Assignment => Report how many lines in the entries below have the word "that" in them, and give no other words.

[Items listed in a dataset]
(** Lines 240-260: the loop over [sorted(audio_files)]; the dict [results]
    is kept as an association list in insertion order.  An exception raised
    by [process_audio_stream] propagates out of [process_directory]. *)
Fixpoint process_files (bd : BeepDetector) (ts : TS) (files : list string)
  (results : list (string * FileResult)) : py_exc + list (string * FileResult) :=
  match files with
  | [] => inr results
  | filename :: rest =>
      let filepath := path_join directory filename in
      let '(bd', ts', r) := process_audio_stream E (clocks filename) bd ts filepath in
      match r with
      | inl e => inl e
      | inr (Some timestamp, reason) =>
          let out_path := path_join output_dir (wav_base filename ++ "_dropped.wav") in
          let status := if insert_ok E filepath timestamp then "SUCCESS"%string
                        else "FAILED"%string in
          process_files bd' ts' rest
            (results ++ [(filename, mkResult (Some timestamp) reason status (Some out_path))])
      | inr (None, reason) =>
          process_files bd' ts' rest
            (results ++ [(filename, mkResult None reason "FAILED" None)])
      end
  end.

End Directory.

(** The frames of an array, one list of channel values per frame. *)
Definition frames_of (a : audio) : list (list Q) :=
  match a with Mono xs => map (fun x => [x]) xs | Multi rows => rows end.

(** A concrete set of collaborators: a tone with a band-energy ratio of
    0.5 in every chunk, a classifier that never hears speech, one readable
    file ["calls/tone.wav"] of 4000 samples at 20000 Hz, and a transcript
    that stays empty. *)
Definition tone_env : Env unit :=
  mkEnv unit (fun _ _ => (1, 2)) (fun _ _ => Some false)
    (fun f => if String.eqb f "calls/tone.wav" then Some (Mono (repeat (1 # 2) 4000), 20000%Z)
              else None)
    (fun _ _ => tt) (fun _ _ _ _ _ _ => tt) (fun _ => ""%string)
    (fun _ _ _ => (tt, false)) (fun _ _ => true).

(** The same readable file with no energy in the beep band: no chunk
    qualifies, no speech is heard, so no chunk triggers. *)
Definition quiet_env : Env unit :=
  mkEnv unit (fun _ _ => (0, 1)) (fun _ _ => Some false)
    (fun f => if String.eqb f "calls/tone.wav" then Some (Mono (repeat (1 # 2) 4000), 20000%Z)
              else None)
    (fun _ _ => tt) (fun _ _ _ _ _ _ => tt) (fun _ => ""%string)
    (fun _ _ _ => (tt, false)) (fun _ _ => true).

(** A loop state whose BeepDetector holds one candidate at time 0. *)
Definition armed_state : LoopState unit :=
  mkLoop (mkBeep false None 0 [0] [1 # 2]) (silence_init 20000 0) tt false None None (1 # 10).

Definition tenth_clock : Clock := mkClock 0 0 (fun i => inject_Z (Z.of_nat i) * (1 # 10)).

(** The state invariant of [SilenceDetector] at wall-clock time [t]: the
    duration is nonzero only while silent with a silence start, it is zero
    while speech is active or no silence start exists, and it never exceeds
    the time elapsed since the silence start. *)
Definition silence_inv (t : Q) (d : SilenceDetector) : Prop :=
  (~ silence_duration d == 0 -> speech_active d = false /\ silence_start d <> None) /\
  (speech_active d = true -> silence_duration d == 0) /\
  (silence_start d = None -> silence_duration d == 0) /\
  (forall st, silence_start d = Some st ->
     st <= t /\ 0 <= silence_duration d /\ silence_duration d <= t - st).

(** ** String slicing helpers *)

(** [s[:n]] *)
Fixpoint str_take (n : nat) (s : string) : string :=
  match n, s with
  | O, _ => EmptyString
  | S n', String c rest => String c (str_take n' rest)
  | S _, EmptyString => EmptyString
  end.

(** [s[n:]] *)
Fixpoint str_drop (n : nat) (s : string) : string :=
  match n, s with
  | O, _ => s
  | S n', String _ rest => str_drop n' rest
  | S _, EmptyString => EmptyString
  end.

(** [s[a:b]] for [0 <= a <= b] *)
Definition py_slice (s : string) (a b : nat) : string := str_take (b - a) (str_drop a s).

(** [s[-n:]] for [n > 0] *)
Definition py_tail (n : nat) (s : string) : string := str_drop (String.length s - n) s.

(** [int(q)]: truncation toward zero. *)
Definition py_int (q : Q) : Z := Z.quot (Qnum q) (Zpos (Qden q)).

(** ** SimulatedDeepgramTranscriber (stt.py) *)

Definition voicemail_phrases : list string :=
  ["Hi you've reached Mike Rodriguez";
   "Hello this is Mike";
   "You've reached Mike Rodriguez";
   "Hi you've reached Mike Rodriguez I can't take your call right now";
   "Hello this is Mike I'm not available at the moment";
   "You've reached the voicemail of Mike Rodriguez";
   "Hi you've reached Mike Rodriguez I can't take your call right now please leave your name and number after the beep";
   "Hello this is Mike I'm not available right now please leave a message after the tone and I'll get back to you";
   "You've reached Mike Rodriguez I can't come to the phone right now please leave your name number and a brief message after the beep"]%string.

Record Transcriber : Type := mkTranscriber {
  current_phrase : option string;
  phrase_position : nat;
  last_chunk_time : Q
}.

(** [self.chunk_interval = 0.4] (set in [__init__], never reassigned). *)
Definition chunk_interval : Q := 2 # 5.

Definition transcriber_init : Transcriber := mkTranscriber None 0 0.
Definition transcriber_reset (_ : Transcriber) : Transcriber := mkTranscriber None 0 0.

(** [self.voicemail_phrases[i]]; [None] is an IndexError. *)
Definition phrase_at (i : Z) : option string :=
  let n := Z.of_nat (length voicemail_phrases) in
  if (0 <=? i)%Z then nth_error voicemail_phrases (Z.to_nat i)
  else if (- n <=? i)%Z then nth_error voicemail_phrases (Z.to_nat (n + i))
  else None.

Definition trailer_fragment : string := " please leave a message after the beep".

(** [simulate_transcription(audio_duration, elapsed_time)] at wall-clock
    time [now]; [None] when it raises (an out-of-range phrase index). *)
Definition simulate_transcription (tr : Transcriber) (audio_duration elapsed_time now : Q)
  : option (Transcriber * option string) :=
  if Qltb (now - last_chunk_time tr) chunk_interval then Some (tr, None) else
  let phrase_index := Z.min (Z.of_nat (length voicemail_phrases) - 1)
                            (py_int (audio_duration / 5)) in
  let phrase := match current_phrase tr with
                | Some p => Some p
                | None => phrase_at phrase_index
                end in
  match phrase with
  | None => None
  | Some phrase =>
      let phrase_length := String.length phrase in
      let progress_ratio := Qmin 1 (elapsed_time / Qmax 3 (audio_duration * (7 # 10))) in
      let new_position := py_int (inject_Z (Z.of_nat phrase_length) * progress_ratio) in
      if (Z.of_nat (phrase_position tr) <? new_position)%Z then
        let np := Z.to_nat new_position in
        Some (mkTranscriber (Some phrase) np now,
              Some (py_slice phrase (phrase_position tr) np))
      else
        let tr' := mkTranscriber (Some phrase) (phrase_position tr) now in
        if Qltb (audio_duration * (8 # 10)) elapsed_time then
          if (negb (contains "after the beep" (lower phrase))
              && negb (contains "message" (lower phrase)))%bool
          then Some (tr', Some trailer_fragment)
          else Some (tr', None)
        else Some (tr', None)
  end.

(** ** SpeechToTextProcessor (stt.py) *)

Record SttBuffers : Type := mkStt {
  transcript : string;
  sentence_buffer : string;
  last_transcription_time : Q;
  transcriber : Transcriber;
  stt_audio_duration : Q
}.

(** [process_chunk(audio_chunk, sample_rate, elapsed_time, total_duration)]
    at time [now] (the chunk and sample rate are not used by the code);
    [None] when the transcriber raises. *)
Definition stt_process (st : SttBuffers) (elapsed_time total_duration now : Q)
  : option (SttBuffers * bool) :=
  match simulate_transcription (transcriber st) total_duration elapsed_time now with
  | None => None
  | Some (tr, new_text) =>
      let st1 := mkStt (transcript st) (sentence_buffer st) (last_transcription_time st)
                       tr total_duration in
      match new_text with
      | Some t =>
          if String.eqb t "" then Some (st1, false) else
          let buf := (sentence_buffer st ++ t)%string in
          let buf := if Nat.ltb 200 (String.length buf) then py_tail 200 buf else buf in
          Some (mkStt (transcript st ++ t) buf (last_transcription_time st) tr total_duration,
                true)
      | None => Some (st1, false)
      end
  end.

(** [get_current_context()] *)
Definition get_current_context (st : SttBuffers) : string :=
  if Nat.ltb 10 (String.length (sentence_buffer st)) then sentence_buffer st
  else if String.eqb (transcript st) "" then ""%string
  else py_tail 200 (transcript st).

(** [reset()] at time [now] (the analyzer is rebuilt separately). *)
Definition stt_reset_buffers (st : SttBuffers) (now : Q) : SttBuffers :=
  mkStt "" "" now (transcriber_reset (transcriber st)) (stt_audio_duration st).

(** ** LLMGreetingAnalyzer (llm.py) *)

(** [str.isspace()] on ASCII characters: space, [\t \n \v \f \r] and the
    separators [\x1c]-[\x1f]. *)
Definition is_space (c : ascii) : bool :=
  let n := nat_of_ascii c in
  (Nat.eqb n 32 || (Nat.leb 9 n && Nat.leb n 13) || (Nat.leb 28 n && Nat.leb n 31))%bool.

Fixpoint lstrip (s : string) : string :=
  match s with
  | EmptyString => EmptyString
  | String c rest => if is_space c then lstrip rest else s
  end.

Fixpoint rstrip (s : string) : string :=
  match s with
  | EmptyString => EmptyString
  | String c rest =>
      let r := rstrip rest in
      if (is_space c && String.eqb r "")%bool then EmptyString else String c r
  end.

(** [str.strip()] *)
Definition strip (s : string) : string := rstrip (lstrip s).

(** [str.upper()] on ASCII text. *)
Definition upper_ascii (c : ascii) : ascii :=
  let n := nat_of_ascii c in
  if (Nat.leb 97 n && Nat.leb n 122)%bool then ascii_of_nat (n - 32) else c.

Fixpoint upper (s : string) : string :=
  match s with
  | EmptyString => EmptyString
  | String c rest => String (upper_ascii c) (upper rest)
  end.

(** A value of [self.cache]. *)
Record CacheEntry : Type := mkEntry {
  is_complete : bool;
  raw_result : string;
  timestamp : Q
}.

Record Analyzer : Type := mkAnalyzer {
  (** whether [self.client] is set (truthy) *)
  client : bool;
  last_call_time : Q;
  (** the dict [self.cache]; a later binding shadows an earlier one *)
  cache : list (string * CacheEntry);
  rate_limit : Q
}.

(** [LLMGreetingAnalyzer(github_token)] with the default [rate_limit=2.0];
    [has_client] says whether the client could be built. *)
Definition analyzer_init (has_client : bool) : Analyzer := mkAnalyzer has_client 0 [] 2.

Result for this exercise => 2